Dataset excerpts
(** [{:>width$}] *)
Definition pad_left (width : nat) (s : Str) : Str := replicate (width - length s) c_space ++ s.

Section Show.
Context (xxh32 : ByteStr → Z → Z) (is_alphanumeric : N → bool).

(** A line of the output, for the line at index [line_idx]. *)
Definition shown_line (hashline : bool) (line_num_width line_idx : nat) (line : Str) : Str :=
  let line := strip_cr line in
  if hashline then format_hashline_tag xxh32 is_alphanumeric line_idx line ++ str ":" ++ line
  else pad_left line_num_width (show_u64 (Z.of_nat line_idx + 1)) ++ [8594%N] ++ line.

(** The loop over the lines of the window; [i] counts them. *)
Fixpoint show_lines (hashline : bool) (line_num_width : nat) (start_line lines_to_take total_lines : Z) (i : nat) (ls : list Str) (selected : Str) : Str :=
  match ls with
  | [] => selected
  | line :: ls' =>
      if (lines_to_take <=? Z.of_nat i) || (total_lines <=? start_line + Z.of_nat i) then selected
      else
        let selected := selected ++ (if (0 <? i)%nat then [c_nl] else []) ++
          shown_line hashline line_num_width (Z.to_nat start_line + i) line in
        if DEFAULT_MAX_BYTES * 2 <? Z.of_nat (byte_len selected) then selected
        else show_lines hashline line_num_width start_line lines_to_take total_lines (S i) ls' selected
  end.

Definition replace_quote (s : Str) : Str := s ≫= λ c, if (c =? c_squote)%N then [c_squote; c_backslash; c_squote; c_squote] else [c].

(** The text shown for the collected bytes, the truncation reported with it,
    and, when the selected text is too long, that text for a spill file (a
    reference to the file is then appended to the text shown). *)
Definition show_window (input : ReadInput) (start_line limit_lines : Z) (raw_content : ByteStr) (total_lines : Z)
    : result (Str * option TruncationResult * option Str) ReadError :=
  let text_content := from_utf8_lossy raw_content in
  if total_lines =? 0 then
    if 0 <? default 0 (ri_offset input) then Err (OffsetBeyondEnd (default 0 (ri_offset input)) total_lines)
    else Ok ([], None, None)
  else
    let start_line_display := sat_add usize_max start_line 1 in
    if total_lines <=? start_line then Err (OffsetBeyondEnd (default 0 (ri_offset input)) total_lines)
    else
      let max_lines := default DEFAULT_MAX_LINES (ri_limit input) in
      let lines_to_take := Z.min limit_lines (sat_add usize_max max_lines 1) in
      let ls := split_nl text_content in
      let ls := if ends_with_nl text_content then take (Z.to_nat (Z.min lines_to_take (len ls))) ls else ls in
      let max_line_num := Z.min (sat_add usize_max start_line lines_to_take) total_lines in
      let line_num_width := Nat.max (length (show_u64 max_line_num)) 5 in
      let selected := show_lines (ri_hashline input) line_num_width start_line lines_to_take total_lines O ls [] in
      let artifact_source := if DEFAULT_MAX_BYTES <? Z.of_nat (byte_len selected) then Some selected else None in
      let r := truncate_head selected max_lines max_bytes_nat in
      let reported := mkTruncation [] (tr_truncated r) (tr_truncated_by r) total_lines (tr_total_bytes r) (tr_output_lines r)
        (tr_output_bytes r) (tr_last_line_partial r) (tr_first_line_exceeds_limit r) (tr_max_lines r) (tr_max_bytes r) in
      let end_line_display := sat_sub (sat_add usize_max start_line_display (tr_output_lines r)) 1 in
      let next_offset := sat_add usize_max end_line_display 1 in
      if tr_first_line_exceeds_limit r then
        let first_line := strip_cr (hd [] (split_nl text_content)) in
        Ok (str "[Line " ++ show_u64 start_line_display ++ str " is " ++ format_size (Z.of_nat (byte_len first_line)) ++
            str ", exceeds " ++ format_size DEFAULT_MAX_BYTES ++ str " limit. Use bash: sed -n '" ++ show_u64 start_line_display ++
            str "p' '" ++ replace_quote (ri_path input) ++ str "' | head -c " ++ show_u64 DEFAULT_MAX_BYTES ++ str "]",
            Some reported, artifact_source)
      else if tr_truncated r then
        let range := str "[Showing lines " ++ show_u64 start_line_display ++ str "-" ++ show_u64 end_line_display ++ str " of " ++ show_u64 total_lines in
        let note :=
          if bool_decide (tr_truncated_by r = Some Lines) then range ++ str ". Use offset=" ++ show_u64 next_offset ++ str " to continue.]"
          else range ++ str " (" ++ format_size DEFAULT_MAX_BYTES ++ str " limit). Use offset=" ++ show_u64 next_offset ++ str " to continue.]" in
        Ok (tr_content r ++ [c_nl; c_nl] ++ note, Some reported, artifact_source)
      else if end_line_display <? total_lines then
        Ok (tr_content r ++ [c_nl; c_nl] ++ str "[" ++ show_u64 (sat_sub total_lines end_line_display) ++
            str " more lines in file. Use offset=" ++ show_u64 next_offset ++ str " to continue.]", None, artifact_source)
      else Ok (tr_content r, None, artifact_source).

(** The checks of the input. *)
Definition invalid_input (input : ReadInput) : option ReadError :=
  if match ri_limit input with Some limit => limit <=? 0 | None => false end then Some LimitNotPositive
  else if match ri_offset input with Some offset => offset <? 0 | None => false end then Some OffsetNegative
  else None.

Definition read_text (input : ReadInput) (reads : list ByteStr) : result (Str * option TruncationResult * option Str) ReadError :=
  match invalid_input input with
  | Some e => Err e
  | None =>
      let start_line_idx := match ri_offset input with Some n => if 0 <? n then n - 1 else 0 | None => 0 end in
      let limit_lines := default usize_max (ri_limit input) in
      let end_line_idx := sat_add usize_max start_line_idx limit_lines in
      let '(raw_content, total_lines) := read_file start_line_idx end_line_idx reads in
      show_window input start_line_idx limit_lines raw_content total_lines
  end.
End Show.


(** ** Chunks do not matter *)

(** The normal form of what is left, after a carriage return that was held
    back or not. *)
Definition lf_after (pending_cr : bool) (text : ByteStr) : ByteStr :=
  if pending_cr then c_nl :: lf_loop true text else lf_loop false text.

Lemma lf_loop_no_cr after text : c_cr ∉ text → lf_loop after text = match text with c :: r => if after && (c =? c_nl)%N then r else text | [] => [] end.
Proof.
  assert (∀ t, c_cr ∉ t → lf_loop false t = t) as Hf.
  { induction t as [|c t IH]; [done|]. intros [Hc Ht]%not_elem_of_cons. cbn [lf_loop]. rw (proj2 (N.eqb_neq c c_cr)); [|by intros ->]. by rw IH. }
  intros H. destruct text as [|c t]; [done|]. apply not_elem_of_cons in H as [Hc Ht]. cbn [lf_loop].
  rw (proj2 (N.eqb_neq c c_cr)); [|by intros ->]. by rw !Hf.
Qed.

Lemma lf_chunk_spec chunk o p rest : lf_chunk chunk = (o, p) → lf_loop false (chunk ++ rest) = o ++ lf_after p rest.
Proof.
  remember (length chunk) as n eqn:En. revert chunk o p En. induction n as [n IH] using lt_wf_ind. intros chunk o p ->.
  destruct chunk as [|b chunk]; cbn [lf_chunk]; [by intros [= <- <-]|]. cbn [app lf_loop]. destruct (N.eqb_spec b c_cr) as [->|Hb].
  - destruct chunk as [|d chunk]; [by intros [= <- <-]|]. cbn [app lf_loop]. destruct (N.eqb_spec d c_nl) as [->|Hd].
    + destruct (lf_chunk chunk) as [o' p'] eqn:E. intros [= <- <-]. cbn. f_equal. eapply IH; [|done|exact E]. simpl. lia.
    + destruct (lf_chunk (d :: chunk)) as [o' p'] eqn:E. intros [= <- <-]. rw andb_false_r. cbn [app]. f_equal.
      rewrite <-(IH (length (d :: chunk)) ltac:(simpl; lia) (d :: chunk) o' p' eq_refl E). cbn [app lf_loop]. by destruct (d =? c_cr)%N.
  - destruct (lf_chunk chunk) as [o' p'] eqn:E. intros [= <- <-]. cbn [app andb]. f_equal. eapply IH; [|done|exact E]. simpl. lia.
Qed.

Lemma normalize_chunk_spec chunk p o p' rest : chunk ≠ [] → normalize_line_endings_chunk chunk p = (o, p') →
  lf_after p (chunk ++ rest) = o ++ lf_after p' rest.
Proof.
  intros Hne. unfold normalize_line_endings_chunk. destruct p; cbn [negb andb].
  - destruct (lf_chunk _) as [o1 p1] eqn:E. intros [= <- <-]. cbn [lf_after app]. f_equal.
    destruct chunk as [|b chunk]; [done|]. cbn [app lf_loop]. destruct (N.eqb_spec b c_nl) as [->|Hb].
    + cbn. by apply lf_chunk_spec.
    + rewrite <-(lf_chunk_spec (b :: chunk) o1 p1 rest E). cbn [app lf_loop]. rw andb_false_r. by destruct (b =? c_cr)%N.
  - unfold has_char. destruct (negb (bool_decide (c_cr ∈ chunk))) eqn:E; [|by apply lf_chunk_spec].
    apply negb_true_iff, bool_decide_eq_false_1 in E. intros [= <- <-]. cbn [lf_after].
    clear Hne. induction chunk as [|b chunk IH]; [done|]. apply not_elem_of_cons in E as [Hb E]. cbn [app lf_loop].
    rw (proj2 (N.eqb_neq b c_cr)); [|by intros ->]. cbn [andb]. by rw IH.
Qed.

Section Scan.
Context (s e : Z).

(** The same for one byte. *)
Definition see_byte (st : ByteStr * Z * bool) (b : N) : ByteStr * Z * bool :=
  let '(raw, seen, collecting) := st in
  let raw := if collecting then collect_bytes raw [b] else raw in
  if (b =? c_nl)%N then
    let collecting := collecting && negb (seen + 1 =? e) in
    (raw, seen + 1, collecting || (seen + 1 =? s))
  else (raw, seen, collecting).

Lemma collect_bytes_spec raw bytes : (length raw ≤ max_bytes_nat)%nat → collect_bytes raw bytes = take max_bytes_nat (raw ++ bytes).
Proof.
  unfold collect_bytes, max_bytes_nat, len. set (M := DEFAULT_MAX_BYTES). intros H.
  destruct (Z.ltb_spec (Z.of_nat (length raw)) M) as [Hl|Hl].
  - rw take_app_ge; [|lia]. f_equal. destruct (Z.le_ge_cases (Z.of_nat (length bytes)) (M - Z.of_nat (length raw))).
    + rw Z.min_l // Nat2Z.id !take_ge //. lia.
    + rw Z.min_r //. f_equal. lia.
  - rw take_app_le; [|lia]. rw take_ge //.
Qed.

Lemma take_app_take {A} n (l k : list A) : take n (take n l ++ k) = take n (l ++ k).
Proof.
  destruct (Nat.le_ge_cases n (length l)).
  - rw !take_app_le ?length_take; [|lia|lia]. rw take_take Nat.min_id //.
  - rw (take_ge l) //.
Qed.

Lemma collect_twice raw a b : (length raw ≤ max_bytes_nat)%nat → collect_bytes (collect_bytes raw a) b = collect_bytes raw (a ++ b).
Proof.
  intros H. rw (collect_bytes_spec raw) // !collect_bytes_spec //; [|rw length_take; lia]. by rw take_app_take -app_assoc.
Qed.

Lemma collect_nil raw : collect_bytes raw [] = raw.
Proof. unfold collect_bytes. case_match; [|done]. by rw take_nil app_nil_r. Qed.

**WHAT TO WORK ON**
Up to and including the line with "Context (xxh32 : ByteStr", write out the records above exactly, starting from their first line.

**RESPONSE TO THIS EXERCISE**
(** [{:>width$}] *)
Definition pad_left (width : nat) (s : Str) : Str := replicate (width - length s) c_space ++ s.

Section Show.
Context (xxh32 : ByteStr → Z → Z) (is_alphanumeric : N → bool).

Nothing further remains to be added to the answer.